28 сентября — утром распрощался с командой и пришёл в Управление броневых дивизионов, в помещение бронепоезда «Грозный», недалеко от Царской пристани. Уходя, бросил прощальный взгляд на Херсонское море. Зашёл в Отдел печати, взял по два экземпляра земельного закона от 25 мая с дополнениями и закон о волостном земстве. После обеда (кусок черного хлеба) прощался с Севастополем: был на Малаховом кургане, на 21-й батарее, где стоит высокая колонна — памятник «Героям вылазок 1854—1855», на Историческом бульваре, в панораме обороны, которая на этот раз не произвела столь чарующего впечатления, как в первый раз.

В 6 часов вечера — бумага о моём назначении на бронепоезд «Офицер» ещё не подписана, не было ген. Иванова. Пошёл ещё раз попрощаться с Херсонесом и купить в лавке открыток с видами Севастополя — не было ни одной. [568]

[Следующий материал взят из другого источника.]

(** A pair is malformed when a literal index is [null] or an endpoint is
    absent from the node lookup. *)
Definition malformed (m : gmap (Z * Z) nat) (p : Pair) : Prop :=
  literalA_index p = None
  \/ literalB_index p = None
  \/ (exists a, literalA_index p = Some a
                /\ node_lookup m (clauseA_index p) a = None)
  \/ (exists b, literalB_index p = Some b
                /\ node_lookup m (clauseB_index p) b = None).

(** A pair references existing nodes: both literal indices are present and
    both endpoints are in the node lookup. *)
Definition references_nodes (m : gmap (Z * Z) nat) (p : Pair) : Prop :=
  exists a b src dst,
    literalA_index p = Some a /\ literalB_index p = Some b
    /\ node_lookup m (clauseA_index p) a = Some src
    /\ node_lookup m (clauseB_index p) b = Some dst.

(** The two coordinates a pair joins. *)
Definition endpoints (p : Pair)
  : (option Z * option Z) * (option Z * option Z) :=
  ((clauseA_index p, literalA_index p), (clauseB_index p, literalB_index p)).

(** The node of a coordinate, 0 when there is none. *)
Definition node_of (m : gmap (Z * Z) nat) (k : option Z * option Z) : nat :=
  default 0%nat (k.2 ≫= node_lookup m k.1).

Definition column_of (m : gmap (Z * Z) nat)
    (e : (option Z * option Z) * (option Z * option Z)) : nat * nat :=
  (node_of m e.1, node_of m e.2).

(** A batch is aligned when it has no label or one prediction per
    label. *)
Definition aligned
    (predict : list (list Z) -> list nat * list nat -> list Z) (batch : Data)
  : Prop :=
  y batch <> [] ->
  length (predict (x batch) (edge_index batch)) = length (y batch).

(** [sep.join(pieces)] *)
Fixpoint join (sep : N) (pieces : list (list N)) : list N :=
  match pieces with
  | [] => []
  | [p] => p
  | p :: ps => p ++ sep :: join sep ps
  end.

(** The text [pred(arg1,...,argk)], after a tilde when negated. *)
Definition literal_text (neg : bool) (pred : list N) (args : list (list N))
  : list N :=
  (if neg then [Py.tilde] else [])
    ++ pred ++ Py.lparen :: join Py.comma args ++ [Py.rparen].

(** The number of resolvable pairs that give an edge. *)
Definition valid_pair_count (m : gmap (Z * Z) nat) (pairs : list Pair) : nat :=
  length (omap (emitted m None) pairs).

(** The order of the edge columns: by source, then by destination. *)
Definition edge_lt (e1 e2 : nat * nat) : Prop := edge_compare e1 e2 = Lt.

Section CacheVocabulary.
Context `{UnicodeData}.

(** Every cached entry is what the builder returns for its index. *)
Definition cache_ok (self : ClauseResolutionDataset) : Prop :=
  forall idx g, _cache self !! idx = Some g -> build self idx = Returned g.

(** The dataset after a sequence of calls of [get]. *)
Definition after_gets (self : ClauseResolutionDataset) (idxs : list Z)
  : ClauseResolutionDataset :=
  foldl (fun self idx => (get self idx).2) self idxs.

End CacheVocabulary.

(** The positions at which prediction and label agree, in one batch. *)
Definition agreements
    (predict : list (list Z) -> list nat * list nat -> list Z) (batch : Data)
  : nat :=
  length (List.filter (fun p => bool_decide (p.1 = p.2))
            (zip (predict (x batch) (edge_index batch)) (y batch))).

Definition sum_over {A} (f : A -> nat) (l : list A) : nat :=
  foldr (fun a n => (f a + n)%nat) 0%nat l.

(** ** Concrete inputs *)

(** The upper-case letters of the first 256 code points (A-Z and the
    Latin-1 capitals); the concrete inputs below stay in that range. *)
Definition latin1 : UnicodeData :=
  {| isupper c :=
       ((65 <=? c) && (c <=? 90) || (192 <=? c) && (c <=? 214)
        || (216 <=? c) && (c <=? 222))%N |}.

(** Decoding of the one- and two-byte UTF-8 sequences of a string literal
    into code points. *)
Fixpoint utf8 (bs : list N) : list N :=
  match bs with
  | [] => []
  | b :: bs' =>
      if (b <? 128)%N then b :: utf8 bs'
      else match bs' with
           | b2 :: bs'' => ((b - 192) * 64 + (b2 - 128))%N :: utf8 bs''
           | [] => []
           end
  end.

Definition py (s : string) : list N :=
  utf8 (map Ascii.N_of_ascii (String.list_ascii_of_string s)).

Definition clause_of (id : string) (lits : list string) : Clause :=
  {| clause_id := py id; clause_type := py "axiom"; literals := map py lits |}.

Definition pair (i a j b : Z) : Pair :=
  {| clauseA_index := Some i; literalA_index := Some a;
     clauseB_index := Some j; literalB_index := Some b |}.

Definition two_clauses : list Clause :=
  [clause_of "c0" ["P(x)"]; clause_of "c1" ["¬P(a)"]].

(** Two clauses, one resolvable pair, given inline as the best pair. *)
Definition example_inline : Example :=
  {| problem_id := Some (py "inline"); clauses := two_clauses;
     resolvable_pairs := [pair 0 0 1 0];
     best_pair := Some (pair 0 0 1 0); best_pair_index := None |}.

(** The same pair designated by its index. *)
Definition example_indexed : Example :=
  {| problem_id := Some (py "indexed"); clauses := two_clauses;
     resolvable_pairs := [pair 0 0 1 0];
     best_pair := None; best_pair_index := Some 0 |}.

29 сентября — утром получил из управления начальника бронепоездных дивизионов приказ о назначении меня на лёгкий бронепоезд «Офицер» и сдал его в управление 2-го дивизиона для получения предписания и литера. Прочёл земельный и волостной законы. Был в команде «скорой помощи» военным — Белого креста — просил перемену белья (у меня холодное, нижней рубахи нет вовсе, кальсоны — ужас!). У них белья нет. Был в читальне — перемирие с большевиками... что-то нам слишком много писали про развал Красной армии. В 5 часов получил бумаги, в 6 часов выехал из Севастополя.

30 сентября — утром прибыл в Таганаш, где сейчас стоит бронепоезд «Офицер». Ехать было ужасно: товарный вагон донельзя переполнен солдатами и женщинами с пустыми мешками и корзинками, едущими в район Мелитополя за продуктами; всю ночь в вагоне шум, крики, перебранка — особенно при всякой перегруппировке на больших станциях: не толкайтесь! Ой-ой ногу отдавили! Куда ты прёшь, чёрт слепой, иль не видишь, тут человек сидит! И т. д., и т. д. без конца; в вагоне полная тьма, лишь по временам освещается спичкой или зажигалкой. Я хотел заехать в Симферополь — получить бумагу о ранении, но отметил — пустое попечение; когда представил себе, что из-за бумаги придётся ещё раз выдержать такую штурму.

В Таганаше явился в канцелярию бронепоезда «Офицер» (рядом стоял ещё «Волк»), предъявил бумаги, потом к командиру. Пошёл пройтись — вышел за станционный посёлок и близко, на расстоянии какой-то четверти версты, увидел кладбище со свежими крестами, пошёл туда. Первая попавшаяся надпись (простым карандашом на деревянной дощечке).

«Лёгкого бронепоезда «Святой Георгий Победоносец» капитан Александр Павлович Сушнарёв. Пал смертью храбрых 18 августа 1920 года в бою у станции Бурчацк». А вот и нашего бронепоезда: «Штабс-капитан бронепоезда «Офицер» Владимир Сергеевич Сомов, убитый в бою под станцией Рыково 25 мая 1920 года». [569]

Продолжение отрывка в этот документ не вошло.